BEGIN Record excerpts
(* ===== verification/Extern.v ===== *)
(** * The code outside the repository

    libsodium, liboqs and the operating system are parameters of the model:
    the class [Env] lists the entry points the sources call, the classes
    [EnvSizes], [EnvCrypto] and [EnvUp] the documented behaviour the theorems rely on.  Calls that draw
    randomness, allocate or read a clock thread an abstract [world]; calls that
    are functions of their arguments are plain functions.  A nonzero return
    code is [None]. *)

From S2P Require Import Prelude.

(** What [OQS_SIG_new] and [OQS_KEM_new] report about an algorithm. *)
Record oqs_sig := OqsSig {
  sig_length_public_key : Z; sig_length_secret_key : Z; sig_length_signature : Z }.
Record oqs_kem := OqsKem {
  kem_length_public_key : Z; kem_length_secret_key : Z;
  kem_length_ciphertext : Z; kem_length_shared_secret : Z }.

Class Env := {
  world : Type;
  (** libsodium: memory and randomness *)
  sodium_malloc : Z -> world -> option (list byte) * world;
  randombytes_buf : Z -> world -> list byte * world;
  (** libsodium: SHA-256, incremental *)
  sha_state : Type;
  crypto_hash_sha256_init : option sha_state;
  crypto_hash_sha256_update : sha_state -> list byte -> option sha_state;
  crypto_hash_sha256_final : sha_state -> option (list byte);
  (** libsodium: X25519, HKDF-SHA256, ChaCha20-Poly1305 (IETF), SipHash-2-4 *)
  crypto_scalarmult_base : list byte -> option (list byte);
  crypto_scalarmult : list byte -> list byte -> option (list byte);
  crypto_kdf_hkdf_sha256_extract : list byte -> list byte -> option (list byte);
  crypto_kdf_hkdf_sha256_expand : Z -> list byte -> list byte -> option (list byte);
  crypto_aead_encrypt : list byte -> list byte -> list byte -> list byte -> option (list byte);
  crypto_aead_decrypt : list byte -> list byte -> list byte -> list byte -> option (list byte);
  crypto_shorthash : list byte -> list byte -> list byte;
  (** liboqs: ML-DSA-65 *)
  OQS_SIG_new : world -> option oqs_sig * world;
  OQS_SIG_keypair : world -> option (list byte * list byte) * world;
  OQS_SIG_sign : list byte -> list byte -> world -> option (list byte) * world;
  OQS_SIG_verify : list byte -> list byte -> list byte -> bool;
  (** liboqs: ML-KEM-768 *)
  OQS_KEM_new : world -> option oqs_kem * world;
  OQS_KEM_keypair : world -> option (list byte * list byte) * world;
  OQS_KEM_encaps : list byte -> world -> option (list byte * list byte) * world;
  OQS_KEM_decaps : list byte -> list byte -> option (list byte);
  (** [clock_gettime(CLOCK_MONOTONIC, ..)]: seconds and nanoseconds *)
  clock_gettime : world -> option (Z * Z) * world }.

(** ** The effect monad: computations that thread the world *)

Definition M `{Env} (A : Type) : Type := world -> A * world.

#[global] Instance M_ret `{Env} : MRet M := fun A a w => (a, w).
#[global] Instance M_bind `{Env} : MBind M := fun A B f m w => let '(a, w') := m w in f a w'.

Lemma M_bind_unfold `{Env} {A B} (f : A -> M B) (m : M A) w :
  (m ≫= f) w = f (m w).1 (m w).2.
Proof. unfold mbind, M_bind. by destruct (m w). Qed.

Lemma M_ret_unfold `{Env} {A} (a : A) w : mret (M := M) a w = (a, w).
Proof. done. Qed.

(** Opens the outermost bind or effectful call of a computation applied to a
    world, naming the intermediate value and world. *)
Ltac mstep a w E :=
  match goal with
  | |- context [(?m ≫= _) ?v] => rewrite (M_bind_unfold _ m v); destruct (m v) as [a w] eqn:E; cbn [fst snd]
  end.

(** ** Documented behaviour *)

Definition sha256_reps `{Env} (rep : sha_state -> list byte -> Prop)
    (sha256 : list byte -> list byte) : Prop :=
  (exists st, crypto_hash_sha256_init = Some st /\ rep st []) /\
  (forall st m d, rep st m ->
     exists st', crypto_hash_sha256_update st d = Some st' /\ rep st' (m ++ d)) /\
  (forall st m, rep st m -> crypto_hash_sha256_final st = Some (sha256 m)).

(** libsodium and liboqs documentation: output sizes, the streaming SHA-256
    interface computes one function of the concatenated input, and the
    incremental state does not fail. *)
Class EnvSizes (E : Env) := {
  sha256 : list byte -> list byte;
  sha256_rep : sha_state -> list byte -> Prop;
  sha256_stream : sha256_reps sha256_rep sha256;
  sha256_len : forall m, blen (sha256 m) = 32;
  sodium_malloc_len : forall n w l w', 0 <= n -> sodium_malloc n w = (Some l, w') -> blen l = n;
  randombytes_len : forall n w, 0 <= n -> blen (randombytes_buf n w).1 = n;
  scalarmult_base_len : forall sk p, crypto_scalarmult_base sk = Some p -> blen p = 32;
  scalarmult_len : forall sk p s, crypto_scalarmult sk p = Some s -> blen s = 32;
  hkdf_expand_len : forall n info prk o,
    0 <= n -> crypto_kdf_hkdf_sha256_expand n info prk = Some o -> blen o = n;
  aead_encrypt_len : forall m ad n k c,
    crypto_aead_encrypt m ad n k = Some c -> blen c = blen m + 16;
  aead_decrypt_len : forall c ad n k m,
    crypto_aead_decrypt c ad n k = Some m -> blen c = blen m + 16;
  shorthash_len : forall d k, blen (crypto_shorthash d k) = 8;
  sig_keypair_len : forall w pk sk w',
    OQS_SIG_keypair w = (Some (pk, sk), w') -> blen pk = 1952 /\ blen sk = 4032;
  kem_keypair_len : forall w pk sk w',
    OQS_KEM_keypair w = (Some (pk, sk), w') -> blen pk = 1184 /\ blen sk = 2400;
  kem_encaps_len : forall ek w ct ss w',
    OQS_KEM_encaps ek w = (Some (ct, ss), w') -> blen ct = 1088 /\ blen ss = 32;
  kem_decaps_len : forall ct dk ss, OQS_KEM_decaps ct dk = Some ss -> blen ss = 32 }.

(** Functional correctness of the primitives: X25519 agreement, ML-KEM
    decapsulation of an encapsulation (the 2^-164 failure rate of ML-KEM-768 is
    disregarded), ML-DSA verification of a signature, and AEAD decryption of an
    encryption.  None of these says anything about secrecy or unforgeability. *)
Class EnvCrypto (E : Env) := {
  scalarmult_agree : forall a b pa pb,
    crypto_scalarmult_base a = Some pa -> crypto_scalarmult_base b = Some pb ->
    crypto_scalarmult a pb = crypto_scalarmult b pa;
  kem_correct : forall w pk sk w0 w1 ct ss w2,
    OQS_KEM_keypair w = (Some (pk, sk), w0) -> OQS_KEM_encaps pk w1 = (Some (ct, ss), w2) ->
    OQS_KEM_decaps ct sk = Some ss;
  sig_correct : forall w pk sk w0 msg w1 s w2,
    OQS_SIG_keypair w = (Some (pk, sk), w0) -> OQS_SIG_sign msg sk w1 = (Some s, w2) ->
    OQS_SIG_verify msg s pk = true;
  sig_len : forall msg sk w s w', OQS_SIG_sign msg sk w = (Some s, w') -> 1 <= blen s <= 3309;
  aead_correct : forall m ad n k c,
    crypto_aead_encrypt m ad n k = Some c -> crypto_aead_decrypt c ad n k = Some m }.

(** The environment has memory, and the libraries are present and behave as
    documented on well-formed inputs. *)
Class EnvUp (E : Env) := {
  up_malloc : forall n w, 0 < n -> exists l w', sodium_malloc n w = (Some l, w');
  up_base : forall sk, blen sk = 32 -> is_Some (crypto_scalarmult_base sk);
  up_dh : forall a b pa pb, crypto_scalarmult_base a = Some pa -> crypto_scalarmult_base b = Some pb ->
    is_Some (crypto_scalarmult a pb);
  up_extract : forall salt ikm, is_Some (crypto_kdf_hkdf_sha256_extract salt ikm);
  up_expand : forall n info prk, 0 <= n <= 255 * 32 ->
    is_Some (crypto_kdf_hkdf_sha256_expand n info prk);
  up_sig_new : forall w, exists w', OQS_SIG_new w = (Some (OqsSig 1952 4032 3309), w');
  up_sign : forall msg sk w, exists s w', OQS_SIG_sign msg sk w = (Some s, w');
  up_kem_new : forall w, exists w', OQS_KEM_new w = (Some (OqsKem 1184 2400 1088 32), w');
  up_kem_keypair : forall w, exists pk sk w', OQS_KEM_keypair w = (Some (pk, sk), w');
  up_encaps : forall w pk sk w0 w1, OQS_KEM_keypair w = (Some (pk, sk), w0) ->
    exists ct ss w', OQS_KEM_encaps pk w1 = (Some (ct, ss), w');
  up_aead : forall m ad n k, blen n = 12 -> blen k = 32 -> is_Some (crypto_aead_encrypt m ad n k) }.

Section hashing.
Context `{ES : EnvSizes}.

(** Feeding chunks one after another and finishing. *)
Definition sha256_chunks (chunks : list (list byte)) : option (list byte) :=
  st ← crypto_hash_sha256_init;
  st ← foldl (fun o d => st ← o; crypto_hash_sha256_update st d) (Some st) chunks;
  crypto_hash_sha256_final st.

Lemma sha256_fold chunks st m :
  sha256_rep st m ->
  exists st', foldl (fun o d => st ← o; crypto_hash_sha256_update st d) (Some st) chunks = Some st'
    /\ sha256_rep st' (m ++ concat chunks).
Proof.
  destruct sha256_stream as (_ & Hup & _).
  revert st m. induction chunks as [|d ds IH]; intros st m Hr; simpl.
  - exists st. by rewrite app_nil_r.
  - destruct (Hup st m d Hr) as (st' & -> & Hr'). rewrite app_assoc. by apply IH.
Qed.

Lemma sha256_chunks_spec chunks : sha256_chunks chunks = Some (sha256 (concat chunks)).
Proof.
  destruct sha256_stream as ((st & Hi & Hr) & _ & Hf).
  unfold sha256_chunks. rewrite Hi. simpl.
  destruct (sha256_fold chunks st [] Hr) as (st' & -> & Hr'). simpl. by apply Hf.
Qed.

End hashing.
END Record excerpts
BEGIN Record excerpts
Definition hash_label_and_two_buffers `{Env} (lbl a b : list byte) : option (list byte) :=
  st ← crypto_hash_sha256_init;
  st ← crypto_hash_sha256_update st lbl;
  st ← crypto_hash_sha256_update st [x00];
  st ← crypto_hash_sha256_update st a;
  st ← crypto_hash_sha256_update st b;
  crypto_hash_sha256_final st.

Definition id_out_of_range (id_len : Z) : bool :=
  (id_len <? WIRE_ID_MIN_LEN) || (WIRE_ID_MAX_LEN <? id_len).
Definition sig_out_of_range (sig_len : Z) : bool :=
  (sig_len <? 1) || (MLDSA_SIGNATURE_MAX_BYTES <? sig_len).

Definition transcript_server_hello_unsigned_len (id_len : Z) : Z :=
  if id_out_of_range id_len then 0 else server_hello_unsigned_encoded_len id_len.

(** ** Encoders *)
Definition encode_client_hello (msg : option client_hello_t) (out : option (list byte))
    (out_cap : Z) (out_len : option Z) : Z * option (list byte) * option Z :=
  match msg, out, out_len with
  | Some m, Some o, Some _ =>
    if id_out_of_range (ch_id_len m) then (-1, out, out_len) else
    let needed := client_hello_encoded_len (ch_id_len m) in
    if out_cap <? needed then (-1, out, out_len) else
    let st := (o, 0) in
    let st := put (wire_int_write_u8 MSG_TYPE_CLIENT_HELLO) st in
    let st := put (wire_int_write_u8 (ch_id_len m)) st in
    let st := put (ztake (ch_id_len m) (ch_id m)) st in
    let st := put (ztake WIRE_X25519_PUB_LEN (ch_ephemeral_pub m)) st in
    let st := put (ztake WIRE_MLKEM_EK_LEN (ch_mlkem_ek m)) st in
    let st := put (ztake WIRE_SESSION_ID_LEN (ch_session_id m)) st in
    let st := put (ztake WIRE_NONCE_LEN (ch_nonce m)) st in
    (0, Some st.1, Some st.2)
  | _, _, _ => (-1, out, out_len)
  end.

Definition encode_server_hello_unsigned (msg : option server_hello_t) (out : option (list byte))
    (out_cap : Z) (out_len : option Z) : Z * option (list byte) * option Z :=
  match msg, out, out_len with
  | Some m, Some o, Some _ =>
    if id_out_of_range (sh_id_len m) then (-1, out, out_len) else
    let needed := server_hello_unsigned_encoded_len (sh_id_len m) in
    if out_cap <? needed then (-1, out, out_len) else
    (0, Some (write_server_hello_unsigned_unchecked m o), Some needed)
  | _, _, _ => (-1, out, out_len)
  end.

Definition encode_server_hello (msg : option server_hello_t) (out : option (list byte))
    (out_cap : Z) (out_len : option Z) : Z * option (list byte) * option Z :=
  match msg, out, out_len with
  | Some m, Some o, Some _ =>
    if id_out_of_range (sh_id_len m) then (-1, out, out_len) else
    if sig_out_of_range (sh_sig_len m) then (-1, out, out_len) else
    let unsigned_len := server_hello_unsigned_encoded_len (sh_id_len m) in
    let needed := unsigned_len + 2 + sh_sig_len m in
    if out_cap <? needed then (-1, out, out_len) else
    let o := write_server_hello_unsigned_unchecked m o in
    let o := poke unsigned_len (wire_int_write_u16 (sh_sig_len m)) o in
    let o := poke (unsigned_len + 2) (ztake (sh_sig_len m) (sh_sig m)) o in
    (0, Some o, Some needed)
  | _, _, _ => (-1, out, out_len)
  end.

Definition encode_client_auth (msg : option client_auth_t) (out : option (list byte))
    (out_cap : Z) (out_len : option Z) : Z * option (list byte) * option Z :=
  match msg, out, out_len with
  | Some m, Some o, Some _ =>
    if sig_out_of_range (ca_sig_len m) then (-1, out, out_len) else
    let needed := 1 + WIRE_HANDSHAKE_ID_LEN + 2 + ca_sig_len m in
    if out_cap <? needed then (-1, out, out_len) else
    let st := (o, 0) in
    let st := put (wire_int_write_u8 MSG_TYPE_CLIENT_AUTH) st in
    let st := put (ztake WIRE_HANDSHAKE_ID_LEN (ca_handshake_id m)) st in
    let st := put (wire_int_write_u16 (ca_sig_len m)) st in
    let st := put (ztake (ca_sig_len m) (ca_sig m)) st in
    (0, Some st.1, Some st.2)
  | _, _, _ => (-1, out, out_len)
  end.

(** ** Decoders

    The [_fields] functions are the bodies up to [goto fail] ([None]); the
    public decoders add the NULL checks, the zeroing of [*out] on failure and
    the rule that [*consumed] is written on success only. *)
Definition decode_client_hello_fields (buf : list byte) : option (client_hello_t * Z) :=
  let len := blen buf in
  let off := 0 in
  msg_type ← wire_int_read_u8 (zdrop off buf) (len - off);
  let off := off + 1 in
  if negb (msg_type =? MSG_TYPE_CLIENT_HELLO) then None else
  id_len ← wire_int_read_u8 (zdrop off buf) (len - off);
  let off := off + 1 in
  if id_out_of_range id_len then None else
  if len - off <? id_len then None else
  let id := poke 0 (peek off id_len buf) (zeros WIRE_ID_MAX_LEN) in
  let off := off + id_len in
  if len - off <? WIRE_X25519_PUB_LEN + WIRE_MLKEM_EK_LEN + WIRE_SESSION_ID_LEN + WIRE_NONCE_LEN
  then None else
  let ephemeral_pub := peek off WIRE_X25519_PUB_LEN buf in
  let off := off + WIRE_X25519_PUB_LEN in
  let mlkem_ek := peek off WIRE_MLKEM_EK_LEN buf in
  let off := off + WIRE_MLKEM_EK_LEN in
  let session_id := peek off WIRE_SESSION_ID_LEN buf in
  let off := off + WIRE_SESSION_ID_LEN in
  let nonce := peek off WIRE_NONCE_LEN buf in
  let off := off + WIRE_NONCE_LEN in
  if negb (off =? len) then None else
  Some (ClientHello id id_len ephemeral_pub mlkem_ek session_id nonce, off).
END Record excerpts
BEGIN Record excerpts
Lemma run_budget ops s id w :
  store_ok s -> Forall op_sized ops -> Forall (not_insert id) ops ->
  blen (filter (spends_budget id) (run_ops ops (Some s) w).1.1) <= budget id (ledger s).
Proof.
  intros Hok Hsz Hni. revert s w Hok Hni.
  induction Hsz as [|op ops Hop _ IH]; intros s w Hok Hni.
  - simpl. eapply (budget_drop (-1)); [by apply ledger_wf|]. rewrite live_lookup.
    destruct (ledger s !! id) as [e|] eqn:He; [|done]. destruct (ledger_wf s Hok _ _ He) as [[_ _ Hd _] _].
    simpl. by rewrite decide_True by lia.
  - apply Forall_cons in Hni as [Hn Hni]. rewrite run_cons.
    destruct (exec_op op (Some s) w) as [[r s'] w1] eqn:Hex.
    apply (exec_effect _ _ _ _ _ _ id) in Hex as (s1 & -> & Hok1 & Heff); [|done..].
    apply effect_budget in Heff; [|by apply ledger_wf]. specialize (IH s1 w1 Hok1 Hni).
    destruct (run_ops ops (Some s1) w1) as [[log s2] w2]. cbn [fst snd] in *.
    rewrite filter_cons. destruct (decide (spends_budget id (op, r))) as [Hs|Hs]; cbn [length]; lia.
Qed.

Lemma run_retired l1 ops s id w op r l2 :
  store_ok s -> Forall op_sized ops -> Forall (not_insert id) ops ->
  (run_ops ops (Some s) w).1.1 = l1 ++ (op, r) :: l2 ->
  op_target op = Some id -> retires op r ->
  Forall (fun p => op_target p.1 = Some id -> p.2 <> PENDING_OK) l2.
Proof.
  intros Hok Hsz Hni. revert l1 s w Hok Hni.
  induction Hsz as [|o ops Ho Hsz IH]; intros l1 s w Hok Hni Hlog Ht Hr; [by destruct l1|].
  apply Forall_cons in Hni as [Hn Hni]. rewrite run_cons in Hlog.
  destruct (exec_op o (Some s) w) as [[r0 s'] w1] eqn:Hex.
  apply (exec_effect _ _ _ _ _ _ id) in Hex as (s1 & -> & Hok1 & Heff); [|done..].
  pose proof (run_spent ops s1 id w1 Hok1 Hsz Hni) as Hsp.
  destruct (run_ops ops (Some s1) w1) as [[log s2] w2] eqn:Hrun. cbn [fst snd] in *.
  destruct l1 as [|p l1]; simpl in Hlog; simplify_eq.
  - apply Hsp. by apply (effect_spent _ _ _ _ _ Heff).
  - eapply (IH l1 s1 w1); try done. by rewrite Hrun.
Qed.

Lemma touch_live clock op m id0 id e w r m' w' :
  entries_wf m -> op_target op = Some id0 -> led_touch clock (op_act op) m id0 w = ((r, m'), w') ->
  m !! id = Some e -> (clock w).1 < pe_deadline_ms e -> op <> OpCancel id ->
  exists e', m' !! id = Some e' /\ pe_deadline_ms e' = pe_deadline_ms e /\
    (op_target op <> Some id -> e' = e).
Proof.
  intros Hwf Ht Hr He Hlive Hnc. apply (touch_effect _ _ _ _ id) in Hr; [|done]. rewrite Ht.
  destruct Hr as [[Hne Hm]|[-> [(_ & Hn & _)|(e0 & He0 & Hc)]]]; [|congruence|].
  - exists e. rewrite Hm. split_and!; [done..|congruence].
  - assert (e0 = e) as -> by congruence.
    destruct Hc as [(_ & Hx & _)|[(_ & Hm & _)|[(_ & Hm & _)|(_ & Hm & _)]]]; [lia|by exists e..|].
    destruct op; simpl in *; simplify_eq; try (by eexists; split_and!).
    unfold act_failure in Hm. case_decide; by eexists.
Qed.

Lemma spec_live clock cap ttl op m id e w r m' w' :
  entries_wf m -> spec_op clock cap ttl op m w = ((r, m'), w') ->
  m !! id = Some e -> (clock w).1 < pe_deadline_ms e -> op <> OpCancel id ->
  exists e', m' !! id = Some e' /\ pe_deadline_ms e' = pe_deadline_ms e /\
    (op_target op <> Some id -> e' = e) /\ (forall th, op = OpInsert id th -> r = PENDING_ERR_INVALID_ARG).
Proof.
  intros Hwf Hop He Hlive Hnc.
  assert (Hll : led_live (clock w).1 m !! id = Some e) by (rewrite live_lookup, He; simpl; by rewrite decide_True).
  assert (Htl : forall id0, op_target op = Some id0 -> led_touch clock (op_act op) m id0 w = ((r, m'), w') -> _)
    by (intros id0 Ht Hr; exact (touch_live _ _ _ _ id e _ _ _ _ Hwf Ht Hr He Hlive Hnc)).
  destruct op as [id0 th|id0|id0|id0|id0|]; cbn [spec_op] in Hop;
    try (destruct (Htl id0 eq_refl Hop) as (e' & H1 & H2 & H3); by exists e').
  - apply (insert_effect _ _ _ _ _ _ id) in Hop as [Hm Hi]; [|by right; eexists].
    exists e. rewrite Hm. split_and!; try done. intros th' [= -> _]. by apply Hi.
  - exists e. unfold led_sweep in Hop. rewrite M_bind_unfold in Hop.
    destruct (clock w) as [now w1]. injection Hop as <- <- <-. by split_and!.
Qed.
END Record excerpts
_Work request:_
Using the records above, set down exactly the lines from the one with "(** libsodium and" through the one with "scalarmult_base_len : forall", inclusive, and nothing more.

_Your response:_
(** libsodium and liboqs documentation: output sizes, the streaming SHA-256
    interface computes one function of the concatenated input, and the
    incremental state does not fail. *)
Class EnvSizes (E : Env) := {
  sha256 : list byte -> list byte;
  sha256_rep : sha_state -> list byte -> Prop;
  sha256_stream : sha256_reps sha256_rep sha256;
  sha256_len : forall m, blen (sha256 m) = 32;
  sodium_malloc_len : forall n w l w', 0 <= n -> sodium_malloc n w = (Some l, w') -> blen l = n;
  randombytes_len : forall n w, 0 <= n -> blen (randombytes_buf n w).1 = n;
  scalarmult_base_len : forall sk p, crypto_scalarmult_base sk = Some p -> blen p = 32;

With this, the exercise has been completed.